Serum IL-1β, IL-2, and IL-6 in Insulin-Dependent Diabetic Children

• Main Authors: Yasar Dogan, Saadet Akarsu, Bilal Ustundag, Erdal Yilmaz, Metin Kaya Gurgoze
• Format: Article
• Language: English
• Published: Hindawi Limited 2006-01-01
• Series: Mediators of Inflammation
• Online Access: http://dx.doi.org/10.1155/MI/2006/59206

Insulin-dependent diabetes mellitus (IDDM) is a chronic disease characterized by T-cell-dependent autoimmune destruction of the insulin-producing β cells in the pancreatic islets of Langerhans, resulting in an absolute lack of insulin. T cells are activated in response to islet-dominant autoantigens, the result being the development of IDDM. Insulin is one of the islet autoantigens responsible for the activation of T-lymphocyte functions, inflammatory cytokine production, and development of IDDM. The aim of this study was to investigate serum concentrations of interleukin (IL)-1β, IL-2, IL-6, and tumor necrosis factor (TNF)-α in children IDDM. The study population consisted of 27 children with IDDM and 25 healthy controls.
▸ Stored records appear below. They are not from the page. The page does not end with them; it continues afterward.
Definition surface_back_section (backs : list PartInstance) (top bottom : PartInstance) (b : Builder)
    : result Builder :=
  match backs with
  | [back] =>
      raise_if (negb (bool_decide (part_semantic_key back = "back")))
        (ValueError "surface-mounted back must remain one canonical panel");;
      let t := p_actual_thickness_um p in
      let inner_width := p_width_um p - 2 * t in
      let inner_height := p_height_um p - shelf_zone_bottom p - t in
      let groove_depth := Z.max (mm_int 1) (Z.min (mm_int 12) (t / 3)) in
      let back_t := p_back_thickness_um p in
      let y := pl_y_um (part_placement back) in
      let dims w l := mkFeatureDimensions None (Some groove_depth) (Some w) (Some l) None in
      let upright := dims back_t inner_height in
      let level := dims inner_width back_t in
      traverse new_FeatureDimensions [upright; upright; level; level];;
      let js :=
        [ surface_join "left-side" FACE_B upright (mkPoint3D t y (top_of_part bottom));
          surface_join "right-side" FACE_A upright (mkPoint3D (p_width_um p - t) y (top_of_part bottom));
          surface_join "top" FACE_A level (mkPoint3D t y (pl_z_um (part_placement top)));
          surface_join "bottom" FACE_B level (mkPoint3D t y (pl_z_um (part_placement bottom))) ] in
      traverse (fun a => new_Point3D (a_mating a)) js;;
      joins b js
  | _ => Err (ValueError "surface-mounted back must remain one canonical panel")
  end.

Definition plinth_join : join_args :=
  mkJoin "plinth-bottom" "bottom" "plinth" DADO FACE_BOTTOM FACE_TOP NEG_Z
    (mkPoint3D (p_actual_thickness_um p) 0 (p_plinth_height_um p)) load_bearing (Some FACE_A) None None
    None.

(** The sections of [_build_joints], in order. *)
Definition run_joins : result Builder :=
  left ← part_at "left-side";
  right ← part_at "right-side";
  bottom ← part_at "bottom";
  top ← part_at "top";
  b ← joins empty_builder (carcass_joins bottom);
  let dividers := by_role DIVIDER in
  b ← joins b (concat (map (divider_joins bottom top) dividers));
  let supports := left :: dividers ++ [right] in
  b ← foldM (fun b shelf => l ← shelf_joins supports shelf; joins b l) b (by_role SHELF);
  b ← base_section left right bottom b;
  b ← (match p_back_panel p with
       | INSET_GROOVE => inset_back_section supports (by_role BACK) top bottom b
       | SURFACE_MOUNTED => surface_back_section (by_role BACK) top bottom b
       | BACK_NONE => Ok b
       end);
  if bool_decide (is_Some (by_key !! "plinth")) && (p_base_cabinet_count p =? 0)
  then join b plinth_join else Ok b.

Definition updated_parts (b : Builder) : list PartInstance :=
  map (fun q => with_features q (default [] (b_features b !! part_id q))) parts.
End Joins.

(** ** [_validate_dado_interlocks] *)

Section Validate.
Context (by_id : gmap string PartInstance) (feature_by_id : gmap string ManufacturingFeature).

Definition id_at {A} (m : gmap string A) (k : string) : result A := of_option (m !! k) (KeyError k).

Definition validate_dado (j : Joint) : result unit :=
  if negb (bool_decide (j_joint_type j = DADO)) then Ok ()
  else
    match jm_feature_ids (j_first j), jm_feature_ids (j_second j) with
    | [groove_id], [] =>
        feature ← id_at feature_by_id groove_id;
        match f_kind feature, fd_depth_um (f_dimensions feature) with
        | GROOVE, Some depth =>
            owner ← id_at by_id (jm_part_id (j_first j));
            mate ← id_at by_id (jm_part_id (j_second j));
            '(dims, origin) ← dado_feature_geometry owner mate (f_face feature) depth (j_tolerance_um j);
            raise_if (negb (bool_decide (f_dimensions feature = dims)) ||
                      negb (bool_decide (f_origin feature = origin)))
              (ValueError ("dado feature geometry diverges for joint " +:+ j_joint_id j));;
            reliefs ← open_end_reliefs owner dims origin;
            raise_if (negb (bool_decide (f_open_end_reliefs feature = reliefs)))
              (ValueError ("dado open-end relief declaration diverges for joint " +:+ j_joint_id j));;
            raise_if (j_tolerance_um j <=? f_tolerance_um feature * 2)
              (ValueError ("dado machining tolerance consumes fit for joint " +:+ j_joint_id j))
        | _, _ => Err (ValueError "a dado cut member must reference one depth-defined groove")
        end
    | _, _ => Err (ValueError "a dado must have one groove and one uncut mating edge")
    end.
End Validate.

Definition validate_dado_interlocks (parts : list PartInstance) (joints : list Joint) : result unit :=
  check_all (validate_dado (dict_of part_id parts) (dict_of f_feature_id (all_features parts))) joints.

Definition build_joints (spec : BookcaseDesignSpec) (parts : list PartInstance)
    : result (list PartInstance * list Joint) :=
  b ← run_joins spec parts;
  let updated := updated_parts parts b in
  validate_dado_interlocks updated (b_joints b);;
  Ok (updated, b_joints b).

(** ** Properties *)

Lemma feature_pair_Ok jid first second kind ff sf mating t ov dd f g :
  feature_pair jid first second kind ff sf mating t ov dd = Ok (f, g) ->
  f_part_id f = part_id first /\ f_joint_id f = Some jid /\
  (forall g', g = Some g' -> f_part_id g' = part_id second /\ f_joint_id g' = Some jid) /\
  (kind = DADO ->
   g = None /\ f_kind f = GROOVE /\ f_tolerance_um f = DADO_FEATURE_TOLERANCE_UM /\
   exists depth, fd_depth_um (f_dimensions f) = Some depth /\
     dado_feature_geometry first second (f_face f) depth DADO_FIT_CLEARANCE_UM
       = Ok (f_dimensions f, f_origin f) /\
     open_end_reliefs first (f_dimensions f) (f_origin f) = Ok (f_open_end_reliefs f)).
Proof.
  unfold feature_pair. intros H.
  apply bind_Ok in H as (depth & Hdepth & H).
  apply bind_Ok in H as ([[dims origin] reliefs] & Hg & H).
  apply bind_Ok in H as (sd & Hsd & H). cbv zeta in H.
  apply bind_Ok in H as (f1 & Hf & H). apply bind_Ok in H as (g1 & Hg1 & H). injection H as -> ->.
  unfold new_ManufacturingFeature in Hf. inv_ok. cbn [f_part_id f_joint_id].
  split_and!; [done | done | |].
  - intros g' ->. unfold second_feature in Hg1. destruct sd as [[k ds]|]; [|done].
    apply bind_Ok in Hg1 as (o & _ & Hg1). apply bind_Ok in Hg1 as (f2 & Hf2 & Hg1).
    injection Hg1 as <-. unfold new_ManufacturingFeature in Hf2. inv_ok. done.
  - intros ->. cbn in Hsd. injection Hsd as <-. injection Hg1 as <-.
    unfold first_geometry in Hg. rewrite bool_decide_true in Hg by done.
    apply bind_Ok in Hg as ([d o] & Hd & Hg). apply bind_Ok in Hg as (r & Hr & Hg).
    injection Hg as -> -> ->. cbn [f_kind f_tolerance_um f_dimensions f_origin f_face f_open_end_reliefs].
    split_and!; try done. exists depth.
    split_and!; [|done..].
    by apply dado_feature_geometry_Ok in Hd as (? & ? & ? & ? & ? & _ & _ & _ & _ & _ & _ & _ & -> & _).
Qed.

(** Adding features changes none of the geometry. *)
Lemma dado_feature_geometry_with_features o m fo fm face d c :
  dado_feature_geometry (with_features o fo) (with_features m fm) face d c =
  dado_feature_geometry o m face d c.
Proof. reflexivity. Qed.

Lemma open_end_reliefs_with_features o fo dims origin :
  open_end_reliefs (with_features o fo) dims origin = open_end_reliefs o dims origin.
Proof. reflexivity. Qed.

Section Invariant.
Context (spec : BookcaseDesignSpec) (parts : list PartInstance).

Definition feats (b : Builder) (k : string) : list ManufacturingFeature :=
  default [] (b_features b !! k).

(** [m] is a member of the joint named [jid] standing for the part [q]. *)
Definition member_ok (b : Builder) (jid : string) (m : JointMember) (q : PartInstance) : Prop :=
  q ∈ parts /\ jm_part_id m = part_id q /\
  Forall (fun i => exists f, f ∈ feats b (part_id q) /\ f_feature_id f = i /\ f_joint_id f = Some jid)
    (jm_feature_ids m).

Definition dado_ok (b : Builder) (j : Joint) (first second : PartInstance) : Prop :=
  j_tolerance_um j = DADO_FIT_CLEARANCE_UM /\ jm_feature_ids (j_second j) = [] /\
  exists f depth, f ∈ feats b (part_id first) /\ jm_feature_ids (j_first j) = [f_feature_id f] /\
    f_kind f = GROOVE /\ f_tolerance_um f = DADO_FEATURE_TOLERANCE_UM /\
    fd_depth_um (f_dimensions f) = Some depth /\
    dado_feature_geometry first second (f_face f) depth DADO_FIT_CLEARANCE_UM
      = Ok (f_dimensions f, f_origin f) /\
    open_end_reliefs first (f_dimensions f) (f_origin f) = Ok (f_open_end_reliefs f).

Definition joint_ok (b : Builder) (j : Joint) : Prop :=
  distinct_members j = Ok () /\
  j_retention j = (if bool_decide (j_retention_application_class j = Some LOAD_BEARING_CARCASS_DADO)
                   then spec_joint_retention spec else None) /\
  exists first second, member_ok b (j_joint_id j) (j_first j) first /\
    member_ok b (j_joint_id j) (j_second j) second /\
    (j_joint_type j = DADO -> dado_ok b j first second).

(** The feature [f] stored under [k] is the feature a joint lists for [k]. *)
Definition feature_ok (b : Builder) (k : string) (f : ManufacturingFeature) : Prop :=
  f_part_id f = k /\
  exists j m, j ∈ b_joints b /\ f_joint_id f = Some (j_joint_id j) /\ m ∈ j_members j /\
    jm_part_id m = k /\ f_feature_id f ∈ jm_feature_ids m.

Definition builder_ok (b : Builder) : Prop :=
  Forall (joint_ok b) (b_joints b) /\ (forall k f, f ∈ feats b k -> feature_ok b k f).

Definition extends (b b' : Builder) : Prop :=
  (forall k f, f ∈ feats b k -> f ∈ feats b' k) /\ (forall j, j ∈ b_joints b -> j ∈ b_joints b').

Lemma member_ok_extends b b' jid m q : extends b b' -> member_ok b jid m q -> member_ok b' jid m q.
Proof.
  intros [E _] (? & ? & H). split_and!; [done..|]. eapply Forall_impl; [done|].
  cbn. intros i (f & ? & ?). exists f. auto.
Qed.

Lemma joint_ok_extends b b' j : extends b b' -> joint_ok b j -> joint_ok b' j.
Proof.
  intros E (? & ? & q1 & q2 & ? & ? & D). split_and!; [done..|]. exists q1, q2.
  split_and!; [by eapply member_ok_extends..|].
  intros (? & ? & f & d & ? & ?)%D. split_and!; [done..|]. exists f, d. split; [by apply E | done].
Qed.

Lemma feature_ok_extends b b' k f : extends b b' -> feature_ok b k f -> feature_ok b' k f.
Proof. intros E (? & j & m & ? & ?). split; [done|]. exists j, m. split; [by apply E | done]. Qed.

Lemma part_at_Ok key q : part_at parts key = Ok q -> q ∈ parts.
Proof. intros H%of_option_Ok. by apply dict_of_Some in H as [? _]. Qed.

Lemma feats_append m js f k g :
  g ∈ feats (mkBuilder (append_feature m f) js) k <->
  g ∈ default [] (m !! k) \/ (k = f_part_id f /\ g = f).
Proof.
  unfold feats, append_feature. cbn [b_features].
  destruct (decide (k = f_part_id f)) as [->|N].
  - rewrite lookup_insert_eq. cbn [default id]. rewrite elem_of_app, list_elem_of_singleton. naive_solver.
  - rewrite lookup_insert_ne by done. naive_solver.
Qed.

(** What one successful call of [join] adds. *)
Lemma join_Ok b a b' :
  join spec parts b a = Ok b' ->
  exists first second f g j,
    first ∈ parts /\ second ∈ parts /\
    b_joints b' = b_joints b ++ [j] /\
    (forall k h, h ∈ feats b' k <->
       h ∈ feats b k \/ (k = f_part_id f /\ h = f) \/ (Some h = g /\ k = f_part_id h)) /\
    f_part_id f = part_id first /\ f_joint_id f = Some (j_joint_id j) /\
    (forall g', g = Some g' -> f_part_id g' = part_id second /\ f_joint_id g' = Some (j_joint_id j)) /\
    jm_part_id (j_first j) = part_id first /\ jm_feature_ids (j_first j) = [f_feature_id f] /\
    jm_part_id (j_second j) = part_id second /\
    jm_feature_ids (j_second j) = (match g with Some g' => [f_feature_id g'] | None => [] end) /\
    distinct_members j = Ok () /\
    j_retention j = (if bool_decide (j_retention_application_class j = Some LOAD_BEARING_CARCASS_DADO)
                     then spec_joint_retention spec else None) /\
    (j_joint_type j = DADO ->
     j_tolerance_um j = DADO_FIT_CLEARANCE_UM /\ g = None /\ f_kind f = GROOVE /\
     f_tolerance_um f = DADO_FEATURE_TOLERANCE_UM /\
     exists depth, fd_depth_um (f_dimensions f) = Some depth /\
       dado_feature_geometry first second (f_face f) depth DADO_FIT_CLEARANCE_UM
         = Ok (f_dimensions f, f_origin f) /\
       open_end_reliefs first (f_dimensions f) (f_origin f) = Ok (f_open_end_reliefs f)).
Proof.
  unfold join. intros H.
  apply bind_Ok in H as (mating & _ & H). cbv zeta in H.
  apply bind_Ok in H as ([] & _ & H). apply bind_Ok in H as ([] & _ & H).
  apply bind_Ok in H as (first & H1%part_at_Ok & H). apply bind_Ok in H as (second & H2%part_at_Ok & H).
  apply bind_Ok in H as ([f g] & (F1 & F2 & F3 & F4)%feature_pair_Ok & H).
  destruct (join_hardware _ _) as [sku count].
  apply bind_Ok in H as (m1 & M1 & H). apply bind_Ok in H as (m2 & M2 & H).
  apply bind_Ok in H as (j & J & H). injection H as <-.
  unfold new_JointMember in M1, M2. unfold new_Joint in J. inv_ok.
  exists first, second, f, g. eexists.
  repeat match goal with |- _ /\ _ => split end; try done.
  2:{ by repeat match goal with u : () |- _ => destruct u end. }
  2:{ cbn [j_joint_type j_tolerance_um]. intros K. rewrite bool_decide_true by done.
    destruct (F4 K) as (? & ? & ? & ?). done. }
  - intros k h. destruct g as [g'|].
    + rewrite feats_append. unfold append_feature at 1.
      destruct (F3 g' eq_refl) as [? _].
      destruct (decide (k = f_part_id f)) as [->|N].
      * rewrite lookup_insert_eq. cbn [default id]. unfold feats.
        rewrite elem_of_app, list_elem_of_singleton. naive_solver.
      * rewrite lookup_insert_ne by done. unfold feats. naive_solver.
    + rewrite feats_append. unfold feats. naive_solver.
Qed.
Children with IDDM were divided into three subgroups: (1) previously diagnosed patients (long standing IDDM) (n:15), (2) newly diagnosed patients with diabetic ketoacidosis (before treatment) (n:12), and (3) newly diagnosed patients with diabetic ketoacidosis (after treatment for two weeks) (n:12). In all stages of diabetes higher levels of IL-1β and TNF-α and lower levels of IL-2 and IL-6 were detected. Our data about elevated serum IL-1β, TNF-α and decreased IL-2, IL-6 levels in newly diagnosed IDDM patients in comparison with longer standing cases supports an activation of systemic inflammatory process during early phases of IDDM which may be indicative of an ongoing β-cell destruction. Persistence of significant difference between the cases with IDDM monitored for a long time and controls in terms of IL-1β, IL-2, IL-6, and TNF-α supports continuous activation during the late stages of diabetes.